The bulky body of Styracosaurus resembled that of a rhinoceros. It had powerful shoulders which may have been useful in intraspecies combat. Styracosaurus had a relatively short tail. Each toe bore a hooflike ungual which was sheathed in horn.[17]
Various limb positions have been proposed for Styracosaurus and ceratopsids in general, including forelegs which were held underneath the body, or, alternatively, held in a sprawling position.
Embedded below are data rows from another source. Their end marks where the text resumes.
(* ===== verification/StateStore.v ===== *)
(** * The checkpoint store (crates/dbx-rs-state/src/store.rs)

    [FileCheckpointStore] keeps one directory per input under [root/inputs], holding
    the current envelope, the previous one and, at the root, the writer lock.  Its
    methods run under the in-process mutex; the lock file is taken through a call
    that can fail. *)

From stdpp Require Import sorting.
From S2P Require Export Envelope SecureFs.

Local Open Scope N_scope.
Local Open Scope dbx_scope.
Import StateStoreError.

(** ** Data *)

Definition CURRENT_FILE : name := String.list_byte_of_string "checkpoint.dbx".
Definition PREVIOUS_FILE : name := String.list_byte_of_string "checkpoint.dbx.prev".
Definition WRITER_LOCK_FILE : name := String.list_byte_of_string ".checkpoint-writer.lock".
Definition INPUTS : name := String.list_byte_of_string "inputs".

Record FileCheckpointStore := mkStore {
  root : path;
  writer_poisoned : bool;
}.

Inductive LoadResult :=
  | Missing
  | Current (state : StoredState).

Abbreviation store A := (st fs StateStoreError A).

(** [impl From<SecureStoreError> for StateStoreError]. *)
Definition from_secure {A} (m : secure A) : store A := st_map_err (λ _, Filesystem) m.
Definition from_io {A} (m : io A) : store A := st_map_err (λ _, Filesystem) m.

(** [self.writer.lock()]. *)
Definition lock_writer (self : FileCheckpointStore) : store () :=
  if writer_poisoned self then mthrow LockPoisoned else mret tt.

(** ** Inspection *)

Definition validate_private_directory_mode (metadata : node) : result StateStoreError () :=
  reject InvalidPermissions when (N.land (node_mode metadata) OTHERS ≠ 0);;
  mret tt.
Definition validate_state_file_mode (metadata : node) : result StateStoreError () :=
  reject InvalidPermissions when (N.land (node_mode metadata) OTHERS ≠ 0);;
  mret tt.

Definition inspect_file (p : path) : store (option node) :=
  r ← try_call (symlink_metadata p);
  match r with
  | Ok metadata =>
      if is_symlink metadata then mthrow PathSymlink
      else if negb (is_file metadata) then mthrow InvalidPathType
      else mret (Some metadata)
  | Err error => if decide (error = NotFound) then mret None else mthrow Filesystem
  end.

Definition validate_directory_if_exists (p : path) : store () :=
  r ← try_call (symlink_metadata p);
  match r with
  | Ok metadata =>
      if is_symlink metadata then mthrow PathSymlink
      else if negb (is_dir metadata) then mthrow InvalidPathType
      else st_lift (validate_private_directory_mode metadata)
  | Err error => if decide (error = NotFound) then mret tt else mthrow Filesystem
  end.

Definition ensure_directory (p : path) : store () :=
  r ← try_call (symlink_metadata p);
  match r with
  | Ok _ => validate_directory_if_exists p
  | Err error =>
      if decide (error = NotFound)
      then _ ← from_secure (ensure_private_dir p); validate_directory_if_exists p
      else mthrow Filesystem
  end.

Section Store.
Context `{Sha256, SerdeJson}.

Definition read_envelope (p : path) : store (option (list byte * StoredState)) :=
  m ← inspect_file p;
  match m with
  | None => mret None
  | Some metadata =>
      reject EnvelopeTooLarge when (MAX_ENVELOPE_BYTES < node_len metadata);;
      _ ← st_lift (validate_state_file_mode metadata);
      bytes ← from_secure (read_limited p MAX_ENVELOPE_BYTES);
      state ← st_lift (decode_envelope bytes);
      mret (Some (bytes, state))
  end.

(** ** Paths *)

Definition input_directory (self : FileCheckpointStore) (key : StateKey) : path :=
  join (join (root self) INPUTS) (directory_name key).
Definition current_path (self : FileCheckpointStore) (key : StateKey) : path :=
  join (input_directory self key) CURRENT_FILE.
Definition previous_path (self : FileCheckpointStore) (key : StateKey) : path :=
  join (input_directory self key) PREVIOUS_FILE.

Definition validate_input_directories (self : FileCheckpointStore) (key : StateKey) : store () :=
  _ ← validate_directory_if_exists (root self);
  _ ← validate_directory_if_exists (join (root self) INPUTS);
  validate_directory_if_exists (input_directory self key).

Definition ensure_input_directory (self : FileCheckpointStore) (key : StateKey) : store () :=
  _ ← ensure_directory (root self);
  _ ← ensure_directory (join (root self) INPUTS);
  ensure_directory (input_directory self key).

Definition read_current_unlocked (self : FileCheckpointStore) (key : StateKey)
    : store (option (list byte * StoredState)) :=
  _ ← validate_input_directories self key;
  value' ← read_envelope (current_path self key);
  match value' with
  | Some (_, state) => _ ← st_lift (validate_key key (value state)); mret value'
  | None => mret value'
  end.

Definition load_unlocked (self : FileCheckpointStore) (key : StateKey) : store LoadResult :=
  v ← read_current_unlocked self key;
  match v with
  | Some (_, state) => mret (Current state)
  | None => mret Missing
  end.

(** ** The writer lock *)

(** [File::lock]: waits for other processes. *)
Definition lock_file (file : path) : store () :=
  st_map_err (λ _, WriterLockUnavailable) (syscall (mret tt)).

Definition acquire_writer_lock (self : FileCheckpointStore) : store path :=
  _ ← ensure_directory (root self);
  let p := join (root self) WRITER_LOCK_FILE in
  present ← inspect_file p;
  _ ← (match present with
       | Some _ => mret tt
       | None =>
           r ← try_call (write_new p [] MODE_PRIVATE_FILE);
           match r with
           | Ok _ => mret tt
           | Err error =>
               if decide (secure_io_kind error = Some Io.AlreadyExists) then mret tt else mthrow Filesystem
           end
       end);
  m ← inspect_file p;
  let_some metadata := m else Filesystem;;
  _ ← st_lift (validate_state_file_mode metadata);
  file ← from_io (open_existing p);
  metadata ← from_io (file_metadata file);
  if negb (is_file metadata) then mthrow InvalidPathType else
  _ ← st_lift (validate_state_file_mode metadata);
  _ ← lock_file file;
  mret file.

(** ** Methods *)

(** [root] is absolute in the model; a relative argument is rejected first. *)
Definition store_open (is_absolute : bool) (root : path) : store FileCheckpointStore :=
  if negb is_absolute then mthrow InvalidRoot else
  _ ← validate_directory_if_exists root;
  _ ← validate_directory_if_exists (join root INPUTS);
  m ← inspect_file (join root WRITER_LOCK_FILE);
  _ ← (match m with Some metadata => st_lift (validate_state_file_mode metadata) | None => mret tt end);
  mret (mkStore root false).

Definition load (self : FileCheckpointStore) (key : StateKey) : store LoadResult :=
  _ ← lock_writer self;
  load_unlocked self key.

(** Identities in the order of their bytes, as [sort_unstable_by_key] uses it. *)
Definition identity_le (a b : InputId) : Prop := bytes_le (vec_to_list a) (vec_to_list b) = true.
#[global] Instance identity_le_dec : RelDecision identity_le := λ a b, decide (_ = true).

Fixpoint inventory (inputs : path) (entries : list name) : store (list InputId) :=
  match entries with
  | [] => mret []
  | entry :: entries =>
      _ ← from_io (syscall (mret tt));
      let p := join inputs entry in
      _ ← validate_directory_if_exists p;
      let_some directory := to_str entry else InvalidPathType;;
      e ← read_envelope (join p CURRENT_FILE);
      match e with
      | None => mthrow MissingCurrent
      | Some (_, stored) =>
          let key := StateKey_for_input (input_id (value stored)) in
          reject StateKeyMismatch when (directory ≠ directory_name key);;
          identities ← inventory inputs entries;
          mret (input_id (value stored) :: identities)
      end
  end.

Definition input_ids (self : FileCheckpointStore) : store (list InputId) :=
  _ ← lock_writer self;
  _ ← validate_directory_if_exists (root self);
  let inputs := join (root self) INPUTS in
  _ ← validate_directory_if_exists inputs;
  r ← try_call (read_dir inputs);
  match r with
  | Err error => if decide (error = NotFound) then mret [] else mthrow Filesystem
  | Ok entries =>
      identities ← inventory inputs entries;
      mret (merge_sort identity_le identities)
  end.

Definition create (self : FileCheckpointStore) (key : StateKey) (v : DurableInputState) : store StoredState :=
  _ ← st_lift (validate_key key v);
  _ ← st_lift (map_err map_validation_error (state_validate v));
  envelope ← st_lift (encode_envelope v 1);
  stored ← st_lift (decode_envelope envelope);
  _ ← lock_writer self;
  _ ← acquire_writer_lock self;
  _ ← ensure_input_directory self key;
  existing ← read_envelope (current_path self key);
  reject StateStoreError.AlreadyExists when (existing ≠ None);;
  backup ← inspect_file (previous_path self key);
  reject OrphanedBackup when (backup ≠ None);;
  _ ← from_secure (atomic_write (current_path self key) envelope MODE_PRIVATE_FILE);
  mret stored.

Definition replace_current_unlocked (self : FileCheckpointStore) (key : StateKey)
    (current_bytes : list byte) (current : StoredState) (v : DurableInputState) : store StoredState :=
  next_revision ← st_lift (ok_or RevisionOverflow (checked_add (revision (token current)) 1));
  next_bytes ← st_lift (encode_envelope v next_revision);
  next ← st_lift (decode_envelope next_bytes);
  _ ← from_secure (atomic_write (previous_path self key) current_bytes MODE_PRIVATE_FILE);
  _ ← from_secure (atomic_write (current_path self key) next_bytes MODE_PRIVATE_FILE);
  mret next.

Definition compare_exchange (self : FileCheckpointStore) (key : StateKey) (expected : StateToken)
    (v : DurableInputState) : store StoredState :=
  _ ← st_lift (validate_key key v);
  _ ← st_lift (map_err map_validation_error (state_validate v));
  _ ← lock_writer self;
  _ ← acquire_writer_lock self;
  c ← read_current_unlocked self key;
  match c with
  | None => mthrow MissingCurrent
  | Some (current_bytes, current) =>
      _ ← st_lift (verify_expected (token current) expected);
      _ ← st_lift (validate_transition (value current) v);
      replace_current_unlocked self key current_bytes current v
  end.

(** The state a configuration activation stores. *)
Definition activated (current : DurableInputState) (fp : Fingerprint) : result StateStoreError DurableInputState :=
  gen ← ok_or ConfigurationGenerationOverflow (checked_add (configuration_generation current) 1);
  let fence := configuration_fence_id fp gen in
  let next := mkState (format_version current) (input_id current) (source_lineage_fingerprint current)
    (cursor_identity_fingerprint current) fp gen
    (Snapshot_new fence (generation (coordinator current)) (committed (coordinator current)))
    (active_scan current) in
  _ ← map_err map_validation_error (state_validate next);
  mret next.

Definition activate_configuration (self : FileCheckpointStore) (key : StateKey) (expected : StateToken)
    (fp : Fingerprint) : store StoredState :=
  _ ← lock_writer self;
  _ ← acquire_writer_lock self;
  c ← read_current_unlocked self key;
  match c with
  | None => mthrow MissingCurrent
  | Some (current_bytes, current) =>
      _ ← st_lift (verify_expected (token current) expected);
      reject ConfigurationUnchanged when (configuration_fingerprint (value current) = fp);;
      reject ConfigurationActivationBlocked
        when (active_scan (value current) ≠ None ∨ active_attempt (coordinator (value current)) ≠ None);;
      next ← st_lift (activated (value current) fp);
      replace_current_unlocked self key current_bytes current next
  end.

Definition restore_previous (self : FileCheckpointStore) (key : StateKey) (expected : StateToken)
    : store StoredState :=
  _ ← lock_writer self;
  _ ← acquire_writer_lock self;
  c ← read_current_unlocked self key;
  match c with
  | None => mthrow MissingCurrent
  | Some (current_bytes, current) =>
      _ ← st_lift (verify_expected (token current) expected);
      p ← read_envelope (previous_path self key);
      match p with
      | None => mthrow MissingBackup
      | Some (_, previous) =>
          _ ← st_lift (validate_key key (value previous));
          next_revision ← st_lift (ok_or RevisionOverflow (checked_add (revision (token current)) 1));
          restored_bytes ← st_lift (encode_envelope (value previous) next_revision);
          restored ← st_lift (decode_envelope restored_bytes);
          _ ← from_secure (atomic_write (previous_path self key) current_bytes MODE_PRIVATE_FILE);
          _ ← from_secure (atomic_write (current_path self key) restored_bytes MODE_PRIVATE_FILE);
          mret restored
      end
  end.
End Store.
The most recent work has put forward an intermediate crouched position as most likely.[19]
Clasificación
Styracosaurus is a member of the Centrosaurinae. Other members of the clade include Centrosaurus (from which the group takes its name),[20][21] Pachyrhinosaurus,[20][22] Avaceratops,[20] Einiosaurus,[22][23] Albertaceratops,[23] Achelousaurus,[22] Brachyceratops,[7] and Monoclonius,[20] although these last two are dubious. Because of the variation between species and even individual specimens of centrosaurines, there has been much debate over which genera and species are valid, particularly whether Centrosaurus and/or Monoclonius are valid genera, undiagnosable, or possibly members of the opposite sex. In 1996, Peter Dodson found enough variation between Centrosaurus, Styracosaurus, and Monoclonius to warrant separate genera, and that Styracosaurus resembled Centrosaurus more closely than either resembled Monoclonius. Dodson also believed one species of Monoclonius, M. nasicornis, may actually have been a female Styracosaurus.[24] However, most other researchers have not accepted Monoclonius nasicornis as a female Styracosaurus, instead regarding it as a synonym of Centrosaurus apertus.[5][25] While sexual dimorphism has been proposed for an earlier ceratopsian, Protoceratops,[26] there is no firm evidence for sexual dimorphism in any ceratopsid.[27][28][29]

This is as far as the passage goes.